**WORK TO BE COMPLETED:**
Output range, inclusive: from the line containing "byte and at" to the line containing "new +:+ String c (replace_empty new". Restate those lines from the data below word for word and only those.

(Collected data entries)
(** * kyaml: byte reader, package read-writer and value filters

    A shallow embedding of
      - kyaml/kio/byteio_reader.go  (ByteReadWriter.Read, ByteReader.Read,
                                     decode, isEmptyDocument)
      - kyaml/kio/pkgio_reader.go   (LocalPackageReadWriter, LocalPackageReader)
      - kyaml/yaml/filters.go       (Filters, YFilter, FilterMatcher,
                                     ValueReplacer, PrefixSetter, SuffixSetter)
      - kyaml/yaml/kfns.go          (AnnotationSetter, AnnotationGetter)
    together with the properties the specification states about them. *)

From Stdlib Require Import ZArith String Ascii List Lia Sorted.
From Stdlib Require Import DecimalString DecimalZ DecimalPos.
From stdpp Require Import base gmap sets list strings.

Local Open Scope string_scope.
Local Open Scope list_scope.
Set Warnings "-register-all".

(* ===================================================================== *)
(** ** The parts of the Go standard library the sources call *)
(* ===================================================================== *)

Module gostd.

(** Go's [error] values.  [io_EOF] and [filepath_SkipDir] are the two
    sentinels the sources compare against; every other error is carried by
    its message.  A run-time panic (index out of range) aborts the enclosing
    calls the way a returned error does in these sources, so it travels in
    the same channel under its own constructor. *)
Inductive error : Type :=
  | io_EOF
  | filepath_SkipDir
  | errorString (msg : string)
  | runtime_panic (msg : string).

#[global] Instance error_eq_dec : EqDecision error.
Proof. solve_decision. Defined.

Inductive result (A : Type) : Type :=
  | Ok (a : A)
  | Err (e : error).
Arguments Ok {A} a.
Arguments Err {A} e.

Definition bind {A B} (r : result A) (k : A -> result B) : result B :=
  match r with
  | Ok a => k a
  | Err e => Err e
  end.

Notation "'let*' x ':=' c1 'in' c2" := (bind c1 (fun x => c2))
  (at level 10, x pattern, c1 at level 100, c2 at level 200).

(** [int] is 64 bits wide; arithmetic wraps. *)
Definition int_min : Z := (- 2 ^ 63)%Z.
Definition int_max : Z := (2 ^ 63 - 1)%Z.
Definition wrap_int (z : Z) : Z := ((z + 2 ^ 63) mod 2 ^ 64 - 2 ^ 63)%Z.

(** [fmt.Sprintf("%d", z)]. *)
Definition Sprintf_d (z : Z) : string := NilZero.string_of_int (Z.to_int z).

(** [strings.HasPrefix]:
    [len(s) >= len(prefix) && s[0:len(prefix)] == prefix]. *)
Definition HasPrefix (s prefix : string) : bool :=
  (String.length prefix <=? String.length s)%nat
  && String.eqb (substring 0 (String.length prefix) s) prefix.

(** [strings.HasSuffix]:
    [len(s) >= len(suffix) && s[len(s)-len(suffix):] == suffix]. *)
Definition HasSuffix (s suffix : string) : bool :=
  (String.length suffix <=? String.length s)%nat
  && String.eqb
       (substring (String.length s - String.length suffix)
                  (String.length suffix) s)
       suffix.

(** [strings.Join]. *)
Fixpoint Join (elems : list string) (sep : string) : string :=
  match elems with
  | [] => ""
  | [e] => e
  | e :: rest => e +:+ sep +:+ Join rest sep
  end.

(** The scanning loop of [strings.Split] for a non-empty separator: [cur]
    is the segment being collected, [skip] the number of bytes of a
    separator found earlier that are still to be passed over. *)
Fixpoint split_scan (sep : string) (skip : nat) (cur : string) (s : string)
  : list string :=
  match s with
  | EmptyString => [cur]
  | String c s' =>
      match skip with
      | S k => split_scan sep k cur s'
      | O =>
          if String.prefix sep s
          then cur :: split_scan sep (String.length sep - 1) "" s'
          else split_scan sep 0 (cur +:+ String c "") s'
      end
  end.

(** The bytes of [s], one string each ([explode] for single-byte text). *)
Fixpoint explode (s : string) : list string :=
  match s with
  | EmptyString => []
  | String c s' => String c "" :: explode s'
  end.

(** [strings.Split(s, sep)]: the pieces of [s] between the leftmost,
    non-overlapping occurrences of [sep].  With an empty separator Go
    explodes [s] into its UTF-8 sequences; that branch is written here for
    single-byte text and is not reached from the sources, which always pass
    the five-byte document separator. *)
Definition Split (s sep : string) : list string :=
  match sep with
  | EmptyString => explode s
  | _ => split_scan sep 0 "" s
  end.

(** The copy loop of [strings.Replace] for a non-empty [old]: [n] is the
    number of replacements still allowed, negative meaning no limit. *)
Fixpoint replace_scan (old new : string) (n : Z) (skip : nat) (s : string)
  : string :=
  match s with
  | EmptyString => ""
  | String c s' =>
      match skip with
      | S k => replace_scan old new n k s'
      | O =>
          if (n =? 0)%Z then s
          else if String.prefix old s
          then new +:+ replace_scan old new
                         (if (n <? 0)%Z then n else (n - 1)%Z)
                         (String.length old - 1) s'
          else String c (replace_scan old new n 0 s')
      end
  end.

(** [strings.Replace] with an empty [old]: [new] goes in front of every
    byte and at the end, at most [n] times (single-byte text). *)
Fixpoint replace_empty (new : string) (n : Z) (s : string) : string :=
  if (n =? 0)%Z then s
  else
    match s with
    | EmptyString => new
    | String c s' =>
        new +:+ String c (replace_empty new
                            (if (n <? 0)%Z then n else (n - 1)%Z) s')
    end.
(** * LlamaLex: a shallow embedding of [models/ggmlex/cpp/llamalex.cpp]

    The development follows the source file top to bottom: the C++ value
    types the code relies on ([int], [size_t], [float], [std::string],
    exceptions), the tokenizer [LegalTokenizer], the configuration record,
    [MultiHeadAttention], the engine [LlamaLex] and the [extern "C"]
    interface.  Properties of the code are stated and proved after the
    definitions. *)

From Stdlib Require Import String Ascii ZArith NArith Bool List Lia.
From Stdlib Require Import Decimal DecimalZ.
From Stdlib Require Import Floats.SpecFloat.
Import ListNotations.

(** ** C++ values *)

Module Cxx.

(** [std::string] is a sequence of [char]. *)
Definition str := list ascii.

Definition lit (s : string) : str := list_ascii_of_string s.

(** [int] is 32 bits wide, two's complement; [size_t] is 64 bits wide. *)
Definition SIZE_MAX : N := 2 ^ 64 - 1.

(** Conversion of an integer value to [int]: reduction modulo [2^32] into
    the signed range. *)
Definition to_int (z : Z) : Z := ((z + 2 ^ 31) mod 2 ^ 32 - 2 ^ 31)%Z.

(** Conversion of an integer value to [size_t]: reduction modulo [2^64]. *)
Definition to_size_t (z : Z) : N := Z.to_N (z mod 2 ^ 64).

(** Exceptions the standard library raises in this file. *)
Inductive exn : Type :=
| length_error   (* std::vector(n) with n > max_size() *)
| bad_alloc.     (* operator new could not obtain storage *)

(** Outcome of running a piece of code: a value, a thrown exception that
    nothing caught, or undefined behaviour (integer division by zero, a call
    through a null pointer). *)
Inductive result (A : Type) : Type :=
| Ok (a : A)
| Throw (e : exn)
| UB.
Arguments Ok {A} a.
Arguments Throw {A} e.
Arguments UB {A}.

Definition rbind {A B} (r : result A) (k : A -> result B) : result B :=
  match r with
  | Ok a => k a
  | Throw e => Throw e
  | UB => UB
  end.

(** Pointers returned across the C interface: null, or the object pointed
    to. *)
Inductive ptr (A : Type) : Type :=
| nullptr
| ptr_to (a : A).
Arguments nullptr {A}.
Arguments ptr_to {A} a.

(** [a % b] on [size_t]; a zero divisor is undefined behaviour. *)
Definition size_mod (a b : N) : result N :=
  if (b =? 0)%N then UB else Ok (a mod b)%N.

(** [a / b] on [size_t]. *)
Definition size_div (a b : N) : result N :=
  if (b =? 0)%N then UB else Ok (a / b)%N.

(** [std::to_string(int)]: decimal digits, most significant first, with a
    leading minus sign for negative values. *)
Fixpoint chars_of_uint (d : uint) : str :=
  match d with
  | Nil => []
  | D0 d => "0"%char :: chars_of_uint d
  | D1 d => "1"%char :: chars_of_uint d
  | D2 d => "2"%char :: chars_of_uint d
  | D3 d => "3"%char :: chars_of_uint d
  | D4 d => "4"%char :: chars_of_uint d
  | D5 d => "5"%char :: chars_of_uint d
  | D6 d => "6"%char :: chars_of_uint d
  | D7 d => "7"%char :: chars_of_uint d
  | D8 d => "8"%char :: chars_of_uint d
  | D9 d => "9"%char :: chars_of_uint d
  end.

**ANSWER SPACE:**
    byte and at the end, at most [n] times (single-byte text). *)
Fixpoint replace_empty (new : string) (n : Z) (s : string) : string :=
  if (n =? 0)%Z then s
  else
    match s with
    | EmptyString => new
    | String c s' =>
        new +:+ String c (replace_empty new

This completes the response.